▸ WHAT IS NEEDED
Each line starting at the one that contains "slack (tr_store tr) (n + 1) ->" and ending at the one that contains "find_leaf key tr" must be returned exactly, and the rest of the listing is left out.

▸ AVAILABLE DATA
....

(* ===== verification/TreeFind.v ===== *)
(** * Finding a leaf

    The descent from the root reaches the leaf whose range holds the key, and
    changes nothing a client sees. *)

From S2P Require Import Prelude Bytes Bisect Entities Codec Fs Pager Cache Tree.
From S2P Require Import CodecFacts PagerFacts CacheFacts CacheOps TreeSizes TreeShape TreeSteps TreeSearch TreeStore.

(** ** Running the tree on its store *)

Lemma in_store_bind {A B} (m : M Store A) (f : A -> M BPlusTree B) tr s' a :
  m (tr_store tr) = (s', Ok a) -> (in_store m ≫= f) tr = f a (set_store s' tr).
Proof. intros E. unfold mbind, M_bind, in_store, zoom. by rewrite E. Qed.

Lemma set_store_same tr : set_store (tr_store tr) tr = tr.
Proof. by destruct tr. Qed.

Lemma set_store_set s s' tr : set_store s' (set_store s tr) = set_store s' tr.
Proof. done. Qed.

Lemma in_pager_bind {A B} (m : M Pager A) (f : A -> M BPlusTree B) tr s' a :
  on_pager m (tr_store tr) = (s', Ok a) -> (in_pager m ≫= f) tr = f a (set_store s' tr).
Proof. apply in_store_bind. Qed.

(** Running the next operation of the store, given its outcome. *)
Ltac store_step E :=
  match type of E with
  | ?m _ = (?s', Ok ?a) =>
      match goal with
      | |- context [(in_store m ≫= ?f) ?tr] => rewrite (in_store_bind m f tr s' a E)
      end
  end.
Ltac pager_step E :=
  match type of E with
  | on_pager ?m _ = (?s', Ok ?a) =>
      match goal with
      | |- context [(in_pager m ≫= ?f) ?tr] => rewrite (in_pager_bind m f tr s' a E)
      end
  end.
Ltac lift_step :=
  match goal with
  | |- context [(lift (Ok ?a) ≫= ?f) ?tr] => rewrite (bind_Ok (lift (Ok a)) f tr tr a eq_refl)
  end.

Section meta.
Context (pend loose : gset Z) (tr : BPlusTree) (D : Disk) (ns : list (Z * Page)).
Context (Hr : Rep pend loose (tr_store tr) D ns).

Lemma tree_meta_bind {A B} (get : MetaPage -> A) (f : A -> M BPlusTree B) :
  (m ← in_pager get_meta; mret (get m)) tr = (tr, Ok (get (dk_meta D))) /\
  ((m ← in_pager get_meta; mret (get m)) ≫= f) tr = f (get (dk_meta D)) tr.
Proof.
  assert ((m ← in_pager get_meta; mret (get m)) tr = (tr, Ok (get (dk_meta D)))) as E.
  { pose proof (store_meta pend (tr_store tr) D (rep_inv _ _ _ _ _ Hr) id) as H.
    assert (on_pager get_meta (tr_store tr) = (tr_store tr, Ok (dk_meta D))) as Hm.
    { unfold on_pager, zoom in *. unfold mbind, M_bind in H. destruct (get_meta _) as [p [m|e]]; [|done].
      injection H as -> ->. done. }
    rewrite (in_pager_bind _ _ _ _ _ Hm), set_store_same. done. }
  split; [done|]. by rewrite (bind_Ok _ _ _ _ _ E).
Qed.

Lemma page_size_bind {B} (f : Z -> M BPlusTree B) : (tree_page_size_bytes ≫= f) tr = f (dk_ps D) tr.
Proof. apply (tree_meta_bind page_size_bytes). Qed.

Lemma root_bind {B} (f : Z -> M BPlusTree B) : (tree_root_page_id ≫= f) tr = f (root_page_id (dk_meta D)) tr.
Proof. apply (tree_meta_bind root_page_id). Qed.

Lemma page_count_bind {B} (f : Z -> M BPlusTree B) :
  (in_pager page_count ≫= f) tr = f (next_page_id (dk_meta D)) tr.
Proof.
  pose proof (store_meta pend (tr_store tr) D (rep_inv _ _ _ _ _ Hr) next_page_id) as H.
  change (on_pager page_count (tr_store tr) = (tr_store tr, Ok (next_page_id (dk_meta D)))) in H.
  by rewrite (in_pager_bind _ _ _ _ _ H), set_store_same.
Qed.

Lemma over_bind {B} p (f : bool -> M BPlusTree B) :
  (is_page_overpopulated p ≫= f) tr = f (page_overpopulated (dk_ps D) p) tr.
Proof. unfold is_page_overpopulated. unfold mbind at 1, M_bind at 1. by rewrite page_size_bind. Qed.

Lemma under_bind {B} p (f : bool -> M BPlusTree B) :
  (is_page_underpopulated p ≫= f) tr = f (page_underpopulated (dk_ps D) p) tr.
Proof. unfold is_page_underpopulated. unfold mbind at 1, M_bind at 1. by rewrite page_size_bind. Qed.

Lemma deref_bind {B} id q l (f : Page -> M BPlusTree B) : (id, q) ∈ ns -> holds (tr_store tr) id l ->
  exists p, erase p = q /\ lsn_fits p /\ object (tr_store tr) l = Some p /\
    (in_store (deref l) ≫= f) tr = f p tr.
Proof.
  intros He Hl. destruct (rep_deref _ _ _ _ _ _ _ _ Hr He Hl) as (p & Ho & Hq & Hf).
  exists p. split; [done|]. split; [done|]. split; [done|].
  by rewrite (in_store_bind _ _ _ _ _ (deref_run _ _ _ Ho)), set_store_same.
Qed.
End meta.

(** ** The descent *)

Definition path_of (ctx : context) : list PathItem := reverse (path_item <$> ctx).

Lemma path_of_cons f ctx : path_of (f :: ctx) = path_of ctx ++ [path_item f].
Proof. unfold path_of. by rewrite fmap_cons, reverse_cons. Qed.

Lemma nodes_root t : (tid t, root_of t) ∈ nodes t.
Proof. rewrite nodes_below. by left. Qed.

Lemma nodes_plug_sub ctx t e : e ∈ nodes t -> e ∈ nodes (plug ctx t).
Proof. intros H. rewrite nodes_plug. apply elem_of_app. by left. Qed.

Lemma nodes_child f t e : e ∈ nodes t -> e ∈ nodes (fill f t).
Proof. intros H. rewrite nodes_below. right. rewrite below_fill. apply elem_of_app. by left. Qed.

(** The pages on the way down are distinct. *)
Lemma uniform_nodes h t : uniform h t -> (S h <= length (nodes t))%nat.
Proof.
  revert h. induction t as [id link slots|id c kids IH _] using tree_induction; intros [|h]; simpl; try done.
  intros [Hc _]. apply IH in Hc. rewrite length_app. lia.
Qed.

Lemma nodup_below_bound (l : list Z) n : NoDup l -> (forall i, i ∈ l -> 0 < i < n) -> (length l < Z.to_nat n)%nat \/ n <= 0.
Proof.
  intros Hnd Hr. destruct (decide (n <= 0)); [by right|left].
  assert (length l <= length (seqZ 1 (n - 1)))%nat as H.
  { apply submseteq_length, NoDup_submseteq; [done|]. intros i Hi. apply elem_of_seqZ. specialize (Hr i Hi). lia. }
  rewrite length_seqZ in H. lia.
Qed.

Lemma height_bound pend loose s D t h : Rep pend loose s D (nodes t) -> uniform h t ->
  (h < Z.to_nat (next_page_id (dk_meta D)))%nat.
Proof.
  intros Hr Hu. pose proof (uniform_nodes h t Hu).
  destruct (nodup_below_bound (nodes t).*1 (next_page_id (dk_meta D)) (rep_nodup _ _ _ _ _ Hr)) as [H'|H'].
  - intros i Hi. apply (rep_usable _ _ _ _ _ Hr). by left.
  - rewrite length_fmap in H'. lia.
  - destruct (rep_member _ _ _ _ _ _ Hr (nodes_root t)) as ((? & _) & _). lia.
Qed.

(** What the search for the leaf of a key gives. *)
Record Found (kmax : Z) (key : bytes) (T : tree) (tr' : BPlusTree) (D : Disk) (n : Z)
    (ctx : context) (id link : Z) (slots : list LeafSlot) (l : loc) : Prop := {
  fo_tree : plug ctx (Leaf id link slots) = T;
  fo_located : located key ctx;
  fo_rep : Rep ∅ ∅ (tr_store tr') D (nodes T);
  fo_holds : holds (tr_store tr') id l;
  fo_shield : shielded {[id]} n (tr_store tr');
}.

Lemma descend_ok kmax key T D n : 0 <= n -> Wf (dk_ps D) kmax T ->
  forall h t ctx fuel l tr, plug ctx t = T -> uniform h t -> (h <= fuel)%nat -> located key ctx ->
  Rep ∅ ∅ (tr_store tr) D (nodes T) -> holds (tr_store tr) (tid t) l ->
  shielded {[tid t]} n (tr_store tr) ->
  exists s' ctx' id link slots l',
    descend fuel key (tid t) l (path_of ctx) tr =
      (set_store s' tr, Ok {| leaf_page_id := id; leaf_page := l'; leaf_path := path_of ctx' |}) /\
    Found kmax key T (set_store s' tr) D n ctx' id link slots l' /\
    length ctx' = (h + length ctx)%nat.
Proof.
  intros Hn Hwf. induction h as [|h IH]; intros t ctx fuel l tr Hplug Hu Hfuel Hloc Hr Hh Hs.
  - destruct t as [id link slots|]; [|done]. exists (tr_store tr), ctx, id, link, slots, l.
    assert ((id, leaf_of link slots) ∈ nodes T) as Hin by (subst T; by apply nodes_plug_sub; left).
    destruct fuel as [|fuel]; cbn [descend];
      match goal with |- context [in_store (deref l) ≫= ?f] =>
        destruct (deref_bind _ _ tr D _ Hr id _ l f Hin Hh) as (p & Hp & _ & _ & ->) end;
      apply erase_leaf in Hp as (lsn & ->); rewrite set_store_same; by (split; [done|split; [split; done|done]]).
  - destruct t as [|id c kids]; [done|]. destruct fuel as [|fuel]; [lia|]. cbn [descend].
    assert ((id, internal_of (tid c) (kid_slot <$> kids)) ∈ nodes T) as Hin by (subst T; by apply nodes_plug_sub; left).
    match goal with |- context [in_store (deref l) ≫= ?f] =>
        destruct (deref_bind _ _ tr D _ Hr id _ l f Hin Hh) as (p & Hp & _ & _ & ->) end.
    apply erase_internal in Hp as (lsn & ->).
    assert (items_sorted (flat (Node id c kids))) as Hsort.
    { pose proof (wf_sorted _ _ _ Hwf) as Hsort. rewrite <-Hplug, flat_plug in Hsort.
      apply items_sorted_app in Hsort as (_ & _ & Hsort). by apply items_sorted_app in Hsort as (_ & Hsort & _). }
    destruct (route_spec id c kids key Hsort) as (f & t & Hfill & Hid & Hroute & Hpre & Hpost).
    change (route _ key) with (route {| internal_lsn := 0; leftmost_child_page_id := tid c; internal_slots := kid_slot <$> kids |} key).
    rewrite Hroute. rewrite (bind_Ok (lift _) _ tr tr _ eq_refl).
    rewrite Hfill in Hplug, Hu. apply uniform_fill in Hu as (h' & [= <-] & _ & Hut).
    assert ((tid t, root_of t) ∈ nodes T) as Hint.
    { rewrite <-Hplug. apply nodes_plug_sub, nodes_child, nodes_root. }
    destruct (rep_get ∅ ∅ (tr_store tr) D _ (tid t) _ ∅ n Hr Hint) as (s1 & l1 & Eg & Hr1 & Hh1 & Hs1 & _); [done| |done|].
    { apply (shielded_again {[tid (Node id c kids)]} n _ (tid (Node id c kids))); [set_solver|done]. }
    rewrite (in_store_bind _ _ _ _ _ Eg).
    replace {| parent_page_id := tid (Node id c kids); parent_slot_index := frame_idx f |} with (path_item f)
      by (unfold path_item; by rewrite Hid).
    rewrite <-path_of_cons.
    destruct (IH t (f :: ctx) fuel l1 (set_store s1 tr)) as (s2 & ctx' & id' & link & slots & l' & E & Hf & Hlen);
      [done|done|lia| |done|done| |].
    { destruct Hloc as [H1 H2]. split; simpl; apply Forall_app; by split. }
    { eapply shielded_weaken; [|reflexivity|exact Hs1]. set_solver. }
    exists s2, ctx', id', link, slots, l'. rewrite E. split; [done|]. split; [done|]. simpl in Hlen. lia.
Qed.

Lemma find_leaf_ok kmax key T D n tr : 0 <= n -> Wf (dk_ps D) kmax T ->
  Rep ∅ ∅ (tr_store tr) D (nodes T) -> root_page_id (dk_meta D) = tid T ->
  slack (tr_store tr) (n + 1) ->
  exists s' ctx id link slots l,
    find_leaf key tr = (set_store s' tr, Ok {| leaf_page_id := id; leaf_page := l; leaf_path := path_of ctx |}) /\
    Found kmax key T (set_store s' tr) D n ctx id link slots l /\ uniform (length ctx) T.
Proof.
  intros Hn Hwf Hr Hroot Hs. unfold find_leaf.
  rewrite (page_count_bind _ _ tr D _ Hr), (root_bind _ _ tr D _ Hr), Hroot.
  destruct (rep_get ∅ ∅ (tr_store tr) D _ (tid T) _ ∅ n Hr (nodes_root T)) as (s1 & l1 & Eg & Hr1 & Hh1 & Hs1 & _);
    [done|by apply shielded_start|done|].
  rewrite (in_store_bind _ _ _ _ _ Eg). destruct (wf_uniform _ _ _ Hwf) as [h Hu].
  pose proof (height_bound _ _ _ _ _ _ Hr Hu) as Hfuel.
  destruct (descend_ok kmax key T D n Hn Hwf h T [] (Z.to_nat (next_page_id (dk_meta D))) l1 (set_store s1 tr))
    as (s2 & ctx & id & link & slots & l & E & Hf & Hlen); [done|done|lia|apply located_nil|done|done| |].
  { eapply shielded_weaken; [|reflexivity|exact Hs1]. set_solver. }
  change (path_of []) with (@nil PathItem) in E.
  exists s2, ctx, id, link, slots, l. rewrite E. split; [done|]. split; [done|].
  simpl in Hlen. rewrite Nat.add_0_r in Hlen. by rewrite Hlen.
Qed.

....

▸ TASK SOLUTION
  slack (tr_store tr) (n + 1) ->
  exists s' ctx id link slots l,
    find_leaf key tr = (set_store s' tr, Ok {| leaf_page_id := id; leaf_page := l; leaf_path := path_of ctx |}) /\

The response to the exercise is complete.